Chief Justice of the Supreme Court of Nevada
- In office 1997

Justice of the Supreme Court of Nevada (Seat A)
- In office January 1993 – January 2005
- Preceded by: John C. Mowbray
- Succeeded by: James Hardesty

Chief Judge of the Eighth Judicial District Court of Nevada
- In office 1986

Judge of the Eighth Judicial District Court of Nevada
- In office January 1983 – January 1993

Personal details
- Born: Ellen Miriam Mattinen February 24, 1935 (age 90) Waverly, New York, U.S.
- Spouse: Steven P. Shearing (m. 1954–d. 2011)
- Children: 3
- Education: Cornell University (BA) Boston College (JD)

= Miriam Shearing =

American judge

Miriam Mattinen Shearing (born Ellen Miriam Mattinen; February 24, 1935) is an American lawyer and retired judge in Nevada. Shearing was the first woman to serve as a Nevada district judge and as justice and chief justice on the Supreme Court of Nevada (1993–2005).

==Early life and education==
She was born on February 24, 1935, in Waverly, New York. Shearing grew up on a farm near Spencer, New York, the oldest of three children. She was the daughter of Eino Olavi and Lillian Sophia (Petaja) Mattinen.

Her parents were Finnish American, and she spoke Finnish in the home. Shearing graduated from Cornell University with a Bachelor of Arts in philosophy; at Cornell, she met her husband, Steven Shearing. She then graduated from Boston College Law School, where she took night classes while her husband attended medical school.

==Career==
After graduation, the Shearings moved to California, where Steven Shearing completed his medical internship and residency, and then lived in Pakistan, where Steven Shearing worked for CARE. The Shearings moved to Nevada in 1969, and Shearing was admitted to the bar in Nevada that year, becoming the fiftieth woman admitted to practice in the state. Shearing practiced for several years in Las Vegas, and became a juvenile court referee in 1975. Shearing successfully ran for a seat on the justice court, after the Clark County Commission (which was opposed to a woman serving on the court) refused to appoint her to an open seat.

In 1977, Shearing became a justice of the peace in Clark County. In 1983, Shearing became a Nevada District Court judge, the first woman to do so In 1986, Shearing became chief judge on the court and served as president of the Nevada District Judges Association.

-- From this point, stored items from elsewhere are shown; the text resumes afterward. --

(* ===== verification/BlockSpec.v ===== *)
(** * BlockSpec: TLV elements, and what the block operations do with them

    [encodes w t v]: the octets [w] are a type, a length and the value [v], with
    either number in any of its forms; [element t v] is the shortest such [w].
    [tlv_stream bs els]: [bs] is a sequence of elements. *)
From S2P Require Import Prelude Tlv Encoder Block.

(** ** Elements *)
Definition encodes (w : list byte) (t : Z) (v : list byte) : Prop :=
  exists rest, readType w = Some (t, rest) /\ readVarNumber rest = Some (octets v, v).

Record Element := mkElement { el_type : Z; el_value : list byte; el_wire : list byte }.

#[export] Instance Element_eq_dec : EqDecision Element.
Proof. solve_decision. Defined.

Definition element_ok (e : Element) : Prop := encodes (el_wire e) (el_type e) (el_value e).

Inductive tlv_stream : list byte -> list Element -> Prop :=
| stream_nil : tlv_stream [] []
| stream_cons w t v bs els :
    encodes w t v -> tlv_stream bs els -> tlv_stream (w ++ bs) (mkElement t v w :: els).

Lemma encodes_element t v : u32_range t -> u64_range (octets v) -> encodes (element t v) t v.
Proof.
  intros Ht Hv. unfold encodes, element. eexists. split; [by apply readType_write|].
  by rewrite readVarNumber_write.
Qed.

(** The header of a wire: type and length, then exactly the value. *)
Lemma encodes_split w t v :
  encodes w t v -> exists h, w = h ++ v /\ (2 <= length h)%nat /\ u32_range t /\ u64_range (octets v).
Proof.
  intros (rest & H1 & H2). destruct (readType_split _ _ _ H1) as (h1 & -> & L1 & Ht & _).
  destruct (readVarNumber_split _ _ _ H2) as (h2 & -> & L2 & Hn & _).
  exists (h1 ++ h2). rewrite length_app, app_assoc. split_and!; [done|lia|done..].
Qed.

Lemma encodes_read w t v more :
  encodes w t v ->
  exists rest, readType (w ++ more) = Some (t, rest) /\
    readVarNumber rest = Some (octets v, v ++ more).
Proof.
  intros (rest & H1 & H2). exists (rest ++ more). split; [by apply readType_app|].
  by apply readVarNumber_app.
Qed.

(** Reading is deterministic: a sequence of octets starts with at most one element. *)
Lemma encodes_inj w t v w' t' v' bs bs' :
  encodes w t v -> encodes w' t' v' -> w ++ bs = w' ++ bs' ->
  w = w' /\ t = t' /\ v = v' /\ bs = bs'.
Proof.
  intros H H' E. destruct (encodes_read _ _ _ bs H) as (r & R1 & R2).
  destruct (encodes_read _ _ _ bs' H') as (r' & R1' & R2'). rewrite E in R1.
  rewrite R1 in R1'. injection R1' as -> ->. rewrite R2 in R2'. injection R2' as Hl Hv.
  assert (length v = length v') as Hlen by (unfold octets in Hl; lia).
  apply app_inj_1 in Hv as [-> ->]; [|done]. by apply app_inv_tail in E.
Qed.

Lemma tlv_stream_inj bs els els' : tlv_stream bs els -> tlv_stream bs els' -> els = els'.
Proof.
  intros H. revert els'. induction H as [|w t v bs els Hw Hs IH]; intros els' H'.
  - inversion H' as [|w ? ? ? ? Hw ? Hnil]; [done|]. destruct (encodes_split _ _ _ Hw) as (h & -> & Hl & _).
    apply (f_equal length) in Hnil. rewrite !length_app in Hnil. simpl in Hnil. lia.
  - inversion H' as [Hnil|w' t' v' bs' els'' Hw' Hs' E]; subst.
    + destruct (encodes_split _ _ _ Hw) as (h & -> & Hl & _).
      apply (f_equal length) in Hnil. rewrite !length_app in Hnil. simpl in Hnil. lia.
    + destruct (encodes_inj _ _ _ _ _ _ _ _ Hw' Hw E) as (-> & -> & -> & ->).
      f_equal. by apply IH.
Qed.

(** ** Ranges of a buffer *)
Lemma length_slice b e buf :
  (b <= e)%nat -> (e <= length buf)%nat -> length (slice b e buf) = (e - b)%nat.
Proof. intros H1 H2. unfold slice. rewrite length_take, length_drop. lia. Qed.

Lemma slice_all buf : slice 0 (length buf) buf = buf.
Proof. unfold slice. rewrite drop_0, Nat.sub_0_r. apply firstn_all. Qed.

Lemma slice_suffix b e p buf : drop p (slice b e buf) = slice (b + p) e buf.
Proof. unfold slice. rewrite skipn_firstn_comm, drop_drop. f_equal. lia. Qed.
(* ===== verification/ExcludeSpec.v ===== *)
(** * ExcludeSpec: the filter as a set of components

    [covers m c] is [isExcluded] on the list of entries.  Every operation keeps the
    entries in order, and the theorems say which components each of them excludes. *)
From S2P Require Import Prelude Tlv Encoder Block BlockSpec Names NameWire Exclude.

(** ** The order of keys *)
Lemma key_gt_spec a b : key_gt a b = true <-> compare b a = Lt.
Proof.
  unfold key_gt. rewrite (compare_opp b a). destruct (compare b a); simpl; done.
Qed.

Lemma key_gt_irrefl a : key_gt a a = false.
Proof. unfold key_gt. by rewrite compare_refl. Qed.

Lemma key_gt_trans a b c : key_gt a b = true -> key_gt b c = true -> key_gt a c = true.
Proof. rewrite !key_gt_spec. intros H1 H2. by eapply compare_lt_trans. Qed.

Lemma key_gt_asym a b : key_gt a b = true -> key_gt b a = false.
Proof.
  intros H. destruct (key_gt b a) eqn:E; [|done].
  pose proof (key_gt_trans _ _ _ H E) as H2. by rewrite key_gt_irrefl in H2.
Qed.

Lemma key_gt_total a b : key_gt a b = false -> key_gt b a = false -> a = b.
Proof.
  unfold key_gt. rewrite (compare_opp a b), <-compare_eq. by destruct (compare a b).
Qed.

(** [a] above [b], [b] not below [c]. *)
Lemma key_gt_le a b c : key_gt a b = true -> key_gt c b = false -> key_gt a c = true.
Proof.
  intros H1 H2. destruct (key_gt b c) eqn:E; [by eapply key_gt_trans|].
  by rewrite <-(key_gt_total _ _ H2 E) in H1.
Qed.
Lemma key_le_gt a b c : key_gt b a = false -> key_gt b c = true -> key_gt a c = true.
Proof.
  intros H1 H2. destruct (key_gt a b) eqn:E; [by eapply key_gt_trans|].
  by rewrite (key_gt_total _ _ E H1).
Qed.
Lemma key_le_trans a b c : key_gt a b = false -> key_gt b c = false -> key_gt a c = false.
Proof.
  intros H1 H2. destruct (key_gt a c) eqn:E; [|done].
  destruct (key_gt b a) eqn:E2; [by rewrite (key_gt_trans _ _ _ E2 E) in H2|].
  by rewrite (key_gt_total _ _ H1 E2), H2 in E.
Qed.

(** ** Ordered entries *)
Definition above (x y : Entry) : Prop := key_gt x.1 y.1 = true.
Definition desc (m : ExcludeMap) : Prop := StronglySorted above m.

Definition all_above (k : ExcludeComponent) (m : ExcludeMap) : Prop :=
  Forall (fun e => key_gt e.1 k = true) m.
Definition none_above (k : ExcludeComponent) (m : ExcludeMap) : Prop :=
  Forall (fun e => key_gt e.1 k = false) m.

Lemma desc_app a b : desc (a ++ b) <-> desc a /\ desc b /\ Forall (fun x => Forall (above x) b) a.
Proof.
  unfold desc. induction a as [|x a IH]; simpl.
  { split; [|by intros (_ & ? & _)]. intros H. split_and!; [constructor|done|constructor]. }
  split.
  - intros H. inversion H as [|? ? H1 H2]; subst. apply IH in H1 as (Ha & Hb & Hab).
    apply Forall_app in H2 as [H2 H3]. split_and!; [by constructor|done|by constructor].
  - intros (Ha & Hb & Hab). inversion Ha as [|? ? H1 H2]; subst.
    inversion Hab as [|? ? H3 H4]; subst. constructor; [by apply IH|]. by apply Forall_app.
Qed.

(** The entries above a key come first. *)
Lemma desc_split k m :
  desc m -> exists hi lo, m = hi ++ lo /\ all_above k hi /\ none_above k lo.
Proof.
  induction 1 as [|x m Hm (hi & lo & -> & Hhi & Hlo) Hx].
  { exists [], []. split_and!; constructor. }
  destruct (key_gt x.1 k) eqn:E.
  - exists (x :: hi), lo. split_and!; [done|by constructor|done].
  - exists [], (x :: hi ++ lo). split_and!; [done|constructor|]. constructor; [done|].
    eapply Forall_impl; [exact Hx|]. intros y Hy. unfold above in Hy.
    destruct (key_gt y.1 k) eqn:E2; [|done]. by rewrite (key_gt_trans _ _ _ Hy E2) in E.
Qed.

Lemma all_above_ne k m e : all_above k m -> e ∈ m -> e.1 <> k.
Proof.
  unfold all_above. rewrite Forall_forall. intros H Hin <-. specialize (H e Hin).
  simpl in H. by rewrite key_gt_irrefl in H.
Qed.

Lemma all_above_weaken k k' m : all_above k m -> key_gt k' k = false -> all_above k' m.
Proof. intros H Hk. eapply Forall_impl; [exact H|]. intros e He. exact (key_gt_le _ _ _ He Hk). Qed.
Definition mi_elements (m : MetaInfo) : list Element :=
  opt (negb (mi_type m =? tlv.ContentType_Blob)) (number_element tlv.ContentType (mi_type m)) ++
  opt (0 <=? mi_freshnessPeriod m) (number_element tlv.FreshnessPeriod (mi_freshnessPeriod m)) ++
  opt (negb (Names.value_size (mi_finalBlockId m) =? 0))
    (element_tv tlv.FinalBlockId (component_wire (mi_finalBlockId m))) ++
  mi_appMetaInfo m.

Definition mi_ok (m : MetaInfo) : Prop :=
  u64_range (octets (wires (mi_elements m))) /\
  u32_range (mi_type m) /\ i64_range (mi_freshnessPeriod m) /\
  component_ok (mi_finalBlockId m) /\ u64_range (octets (component_wire (mi_finalBlockId m))) /\
  Forall (fun e => element_ok e /\ is_app_type (el_type e) = true) (mi_appMetaInfo m).

(** What reading into [old] leaves there. *)
Definition mi_read_into (old m : MetaInfo) : MetaInfo :=
  mkMetaInfo (mi_type m) (read_back milliseconds_min (mi_freshnessPeriod m))
    (if isGeneric (mi_finalBlockId m) then mi_finalBlockId m else Component_new)
    (mi_appMetaInfo old ++ mi_appMetaInfo m).

#[export] Instance MetaInfo_codec : Codec MetaInfo := {
  codec_type := tlv.MetaInfo;
  codec_encode _ _ := MetaInfo_wireEncode;
  codec_decode b := MetaInfo_wireDecode b MetaInfo_new;
  codec_elements := mi_elements;
  codec_ok := mi_ok;
  codec_read := mi_read_into MetaInfo_new
}.

Lemma mi_elements_ok m : mi_ok m -> Forall element_ok (mi_elements m).
Proof.
  intros (_ & _ & _ & _ & Hl & Happ). unfold mi_elements.
  repeat (apply Forall_app; split); try (apply opt_ok; intros _; by apply number_element_ok).
  - apply opt_ok. intros _. by apply element_tv_ok.
  - eapply Forall_impl; [exact Happ|]. by intros e [H _].
Qed.

Lemma app_types_ne t l :
  is_app_type t = false ->
  Forall (fun e => element_ok e /\ is_app_type (el_type e) = true) l ->
  Forall (fun e => el_type e <> t) l.
Proof. intros Ht H. eapply Forall_impl; [exact H|]. intros e [_ He] <-. congruence. Qed.

Lemma opt_types_ne t c e : el_type e <> t -> Forall (fun e => el_type e <> t) (opt c e).
Proof. intros H. destruct c; [by constructor|constructor]. Qed.

Lemma decode_finalBlockId_fresh c b :
  component_ok c -> fresh (element_tv tlv.FinalBlockId (component_wire c)) b ->
  decode_finalBlockId b = inr (if isGeneric c then c else Component_new).
Proof.
  intros Hc Hf. unfold decode_finalBlockId. pose proof Hf as (Hb & (_ & _ & Hv & _) & _).
  destruct (blockFromValue_encodes b (ctype c) (cvalue c)) as (b' & -> & Hf');
    [by apply block_ok_own|rewrite Hv; by apply encodes_element; apply Hc|].
  cbn. rewrite (Component_of_block_fresh _ _ c Hf') by done. cbn. f_equal.
  unfold isGeneric. by destruct (ctype c =? tlv.NameComponent).
Qed.

Lemma MetaInfo_decodes old m b :
  mi_ok m -> fresh (codec_element m) b -> MetaInfo_wireDecode b old = inr (mi_read_into old m).
Proof.
  intros Hm Hf. unfold MetaInfo_wireDecode.
  destruct (fresh_parsed _ _ (mi_elements m) Hf eq_refl (mi_elements_ok m Hm)) as (blks & -> & Hb).
  destruct Hm as (_ & Ht & Hp & Hc & _ & Happ). change (inr ?x ≫= ?k) with (k x). cbv beta.
  destruct (take_optional_opt tlv.ContentType _ _ _ _ tlv.ContentType_Blob (mi_type m)
    (fun e => u32 <$> readNonNegativeInteger_block e) Hb) as (blks1 & -> & Hb1); [done|..].
  { intros _ i Hi. rewrite (number_fresh tlv.ContentType (mi_type m)); [|unfold u64_range, u32_range in *; lia|done].
    cbn. by rewrite u32_id. }
  { intros Hn. apply negb_false_iff, Z.eqb_eq in Hn. done. }
  { repeat apply Forall_app_2; try (by apply opt_types_ne); by apply app_types_ne. }
  change (inr ?x ≫= ?k) with (k x). cbv beta iota.
  destruct (take_optional_opt tlv.FreshnessPeriod _ _ _ _ milliseconds_min
    (read_back milliseconds_min (mi_freshnessPeriod m)) read_milliseconds Hb1) as (blks2 & -> & Hb2); [done|..].
  { intros H0 i Hi. unfold read_back, read_milliseconds. rewrite H0. apply Z.leb_le in H0.
    unfold i64_range in Hp. rewrite (number_fresh tlv.FreshnessPeriod (mi_freshnessPeriod m));
      [|unfold u64_range; lia|done]. cbn. by rewrite i64_id. }
  { unfold read_back. by intros ->. }
  { repeat apply Forall_app_2; try (by apply opt_types_ne); by apply app_types_ne. }
  change (inr ?x ≫= ?k) with (k x). cbv beta iota.
  destruct (take_optional_opt tlv.FinalBlockId _ _ _ _ Component_new
    (if isGeneric (mi_finalBlockId m) then mi_finalBlockId m else Component_new) decode_finalBlockId Hb2)
    as (blks3 & -> & Hb3); [done|..].
  { intros _ i Hi. by apply decode_finalBlockId_fresh. }
  { intros H0. apply negb_false_iff, Z.eqb_eq in H0. destruct (mi_finalBlockId m) as [t v].
    unfold isGeneric. cbn in *. destruct (Z.eqb_spec t tlv.NameComponent) as [->|]; [|done].
    destruct v; [done|]. unfold Names.value_size in H0. cbn in H0. lia. }
  { by apply app_types_ne. }
  change (inr ?x ≫= ?k) with (k x). cbv beta iota. unfold mi_read_into.
  by rewrite (elements_of_fresh _ _ Hb3).
Qed.
Lemma emits_Data {E} `{HE : EncodingLaws E} d :
  data_ok d -> da_content d = getContent d -> data_value d = sig_value (da_signature d) ->
  emits (Data_wireEncode_to d (si_element (sig_info (da_signature d))))
    (el_wire (data_element d)) [] (octets (el_wire (data_element d))).
Proof.
  intros Hd Hc Hv. pose proof (data_elements_ok d Hd) as Hok. destruct Hd as (_ & _ & Hm & _).
  assert (forall e, element_ok e -> emits (prependElement e) (el_wire e) [] (octets (el_wire e))) as Hp.
  { intros e He. rewrite <-(el_bytes_ok e He). apply emits_prependElement. }
  unfold data_elements in Hok. rewrite !Forall_cons in Hok. destruct Hok as (_ & _ & H1 & H2 & H3 & _).
  unfold Data_wireEncode_to. rewrite <-Hv, Hc. eapply emits_eq.
  - eapply emits_bind; [by apply Hp|]. eapply emits_bind; [by apply Hp|].
    eapply emits_bind; [by apply Hp|]. eapply emits_bind; [exact (codec_emits _ E Hm)|].
    eapply emits_bind; [apply emits_Name_wireEncode|].
    apply (emits_header _ _ (wires (data_elements d))).
    unfold data_elements. rewrite !wires_cons, wires_nil, !octets_app, octets_nil.
    cbn [el_wire name_element element_tv]. unfold name_wire. lia.
  - unfold data_element, data_elements. cbn [el_wire element_tv]. unfold element.
    by rewrite !wires_cons, wires_nil, app_nil_r, <-!app_assoc.
  - done.
  - done.
Qed.

(** The packet whose lazily encoded parts have been encoded. *)
Definition data_prepared (d : Data) : Data :=
  let info := sig_info (da_signature d) in
  mkData (da_name d) (da_metaInfo d) (getContent d)
    (mkSignature (mkSignatureInfo (si_type info) (si_keyLocator info) (si_otherTlvs info)
      (Some (si_element info))) (data_value d)) None.

Lemma element_encoded_idem e : element_ok e -> element_encoded e = e.
Proof. intros He. unfold element_encoded. by rewrite element_ok_wire. Qed.

Lemma getContent_prepared d : data_ok d -> getContent (data_prepared d) = getContent d.
Proof.
  intros (_ & _ & _ & [Hc Ht] & _). unfold getContent at 1. cbn [data_prepared da_content].
  rewrite Ht. cbn. by apply element_encoded_idem.
Qed.

Lemma data_value_prepared d : data_ok d -> data_value (data_prepared d) = data_value d.
Proof. intros (_ & _ & _ & _ & _ & [Hv _]). unfold data_value at 1. cbn. by apply element_encoded_idem. Qed.

Lemma data_elements_prepared d : data_ok d -> data_elements (data_prepared d) = data_elements d.
Proof.
  intros Hd. unfold data_elements. by rewrite getContent_prepared, data_value_prepared.
Qed.

Lemma data_prepared_ok d : data_ok d -> data_ok (data_prepared d).
Proof.
  intros Hd. pose proof Hd as (H1 & H2 & H3 & H4 & H5 & H6). unfold data_ok.
  rewrite data_elements_prepared, getContent_prepared, data_value_prepared by done. done.
Qed.

Lemma data_read_prepared old d : data_ok d -> data_read_into old (data_prepared d) = data_read_into old d.
Proof.
  intros Hd. unfold data_read_into, data_element.
  by rewrite data_elements_prepared, getContent_prepared, data_value_prepared.
Qed.

Lemma Data_wireEncode_spec d :
  data_ok d -> da_wire d = None -> si_wire (sig_info (da_signature d)) = None ->
  signature_set (da_signature d) = true ->
  Data_wireEncode d = inr (data_read_into (da_metaInfo d) d, data_element d).
Proof.
  intros Hd Hw Hsw Hsig. unfold Data_wireEncode, Data_encodable. rewrite Hw, Hsig. cbn [negb].
  rewrite SignatureInfo_wireEncode_spec by (done || apply Hd). next.
  change (mret ?x ≫= ?k) with (k x). cbv beta iota. fold (data_value d).
  change (mkData _ _ _ _ None) with (data_prepared d).
  destruct (make_block_element (fun E _ => Data_wireEncode_to (data_prepared d)
    (si_element (sig_info (da_signature d)))) tlv.Data (wires (data_elements d))) as (b & -> & Hf).
  - done.
  - apply Hd.
  - intros E I H L. rewrite <-(data_elements_prepared d Hd).
    apply (emits_Data (data_prepared d)); [by apply data_prepared_ok|by rewrite getContent_prepared|].
    by rewrite data_value_prepared.
  - next. fold (data_element d) in Hf. change (mkElement _ _ _) with (data_element d) in Hf.
    rewrite (Data_decodes (data_prepared d) (data_prepared d) b); [|by apply data_prepared_ok|].
    + next. rewrite data_read_prepared by done. by rewrite (element_of_fresh _ _ Hf).
    + unfold data_element. by rewrite data_elements_prepared.
Qed.

(** ** Interests *)

(** The number of delegations a link object announces. *)
Definition has_delegations (link : Element) (n : Z) : Prop :=
  exists els content ds,
    tlv_stream (el_value link) els /\
    List.find (fun e => el_type e =? tlv.Content) els = Some content /\
    tlv_stream (el_value content) ds /\ n = Z.of_nat (length ds).

Lemma countDelegations_fresh link b n :
  fresh link b -> has_delegations link n -> countDelegationsFromWire b = inr n.
Proof.
  intros (Hb & (_ & _ & Hv & _) & Hs) (els & c & ds & H1 & H2 & H3 & ->). unfold countDelegationsFromWire.
  rewrite <-Hv in H1. destruct (parsed_stream b els (block_ok_own _ Hb) Hs H1) as (blks & -> & Hf).
  next. eapply get_from_found; [exact Hf|exact H2|]. intros i (Hi & (_ & _ & Hvi & _) & Hsi).
  rewrite <-Hvi in H3. destruct (parsed_stream i ds (block_ok_own _ Hi) Hsi H3) as (blks' & -> & Hf').
  next. by rewrite (Forall2_length _ _ _ Hf').
Qed.

Definition lifetime_written (i : Interest) : bool :=
  (0 <=? in_lifetime i) && negb (in_lifetime i =? DEFAULT_INTEREST_LIFETIME).

Definition interest_elements (i : Interest) : list Element :=
  [name_element (in_name i)] ++
  opt (hasSelectors i) (codec_element (in_selectors i)) ++
  [in_nonce i] ++
  opt (lifetime_written i) (number_element tlv.InterestLifetime (in_lifetime i)) ++
  opt (hasLink i) (in_link i) ++
  opt (hasLink i && hasSelectedDelegation i)
    (number_element tlv.SelectedDelegation (in_selectedDelegation i)).

Definition interest_element (i : Interest) : Element :=
  element_tv tlv.Interest (wires (interest_elements i)).

Definition link_ok (i : Interest) : Prop :=
  (hasLink i = true -> element_ok (in_link i) /\ el_type (in_link i) = tlv.Data) /\
  (hasSelectedDelegation i = true ->
     hasLink i = true /\
     u64_range (in_selectedDelegation i) /\
     exists n, has_delegations (in_link i) n /\ in_selectedDelegation i < n).

(** An Interest that has its nonce, one that [getNonce] can read. *)
Definition interest_ok (i : Interest) : Prop :=
  u64_range (octets (wires (interest_elements i))) /\
  name_encodable (in_name i) /\ sel_ok (in_selectors i) /\
  (element_ok (in_nonce i) /\ el_type (in_nonce i) = tlv.Nonce /\
   exists n, getNonce (el_value (in_nonce i)) = inr n) /\
  i64_range (in_lifetime i) /\ link_ok i.

(** A negative lifetime is not written: the default comes back. *)
Definition interest_read (i : Interest) : Interest :=
  mkInterest (in_name i) (sel_read (in_selectors i)) (in_nonce i)
    (read_back DEFAULT_INTEREST_LIFETIME (in_lifetime i))
    (if hasLink i then in_link i else element_none) (in_selectedDelegation i)
    (Some (interest_element i)).

Lemma interest_elements_ok i : interest_ok i -> Forall element_ok (interest_elements i).
Proof.
  intros (_ & Hn & Hs & [Hno _] & _ & [Hl _]). unfold interest_elements.
  repeat (apply Forall_app; split); try (apply opt_ok); try (constructor; [|constructor]).
  - by apply name_element_ok.
  - intros _. by apply codec_element_ok.
  - done.
  - intros _. by apply number_element_ok.
  - intros H. by apply Hl.
  - intros _. by apply number_element_ok.
Qed.

Lemma Selectors_read_empty s : Selectors_empty s = true -> sel_read s = Selectors_new.
Proof.
  destruct s as [mi ma k [ex] ch fr]. unfold Selectors_empty, sel_read, Exclude_empty. cbn. intros H.
  repeat (apply andb_prop in H as [H ?]). unfold read_back.
  destruct (Z.leb_spec 0 mi), (Z.leb_spec 0 ma), (Z.leb_spec 0 ch);
    try (rewrite ?Z.ltb_lt in *; lia).
  destruct k, ex, fr; done.
Qed.

(** An element whose type is known, in a form that shows it. *)
Definition typed (t : Z) (e : Element) : Element := mkElement t (el_value e) (el_wire e).
Lemma typed_eq t e : el_type e = t -> e = typed t e.
Proof. intros <-. by destruct e. Qed.
Lemma typed_opt t c e : (c = true -> el_type e = t) -> opt c e = opt c (typed t e).
Proof. intros H. destruct c; [|done]. cbn. by rewrite <-(typed_eq t e) by auto. Qed.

In 1992, Shearing won an election to the Nevada Supreme Court, defeating District Judge J. Charles Thompson, the one-time favorite, 43 percent to 29 percent. Shearing was an advocate of abortion rights who during the election campaign urged "a female voice" on the court. The election was deeply bitter in tone, which the Nevada Commission on Judicial Discipline criticized, prompting Shearing and Thompson to apologize and agree "to refrain from negative campaigning in the future." Shearing became the first woman on the Nevada Supreme Court, and the 40th serving female state supreme court justice.

Shearing served on the court for twelve years, and was named chief justice in 1997. She ran unopposed for reelection in 1998. Shearing announced in April 2003 that she would not seek a third term, and retired on January 4, 2005, at the conclusion of her second term in office.

Shearing said that upon retirement she would divide her time between Las Vegas and Incline Village.

==Personal life==
Shearing was married to husband Dr. Steven Shearing (d. 2011), an ophthalmologist and pioneer in cataract surgery. They had three children.

In February 1984, the Shearings were part of a group of landowners who donated 1,470 acres of land near Pioche, Nevada, to the University of Nevada, Las Vegas. Valued at $882,000, the donation was at that time one of the largest gifts in UNLV history.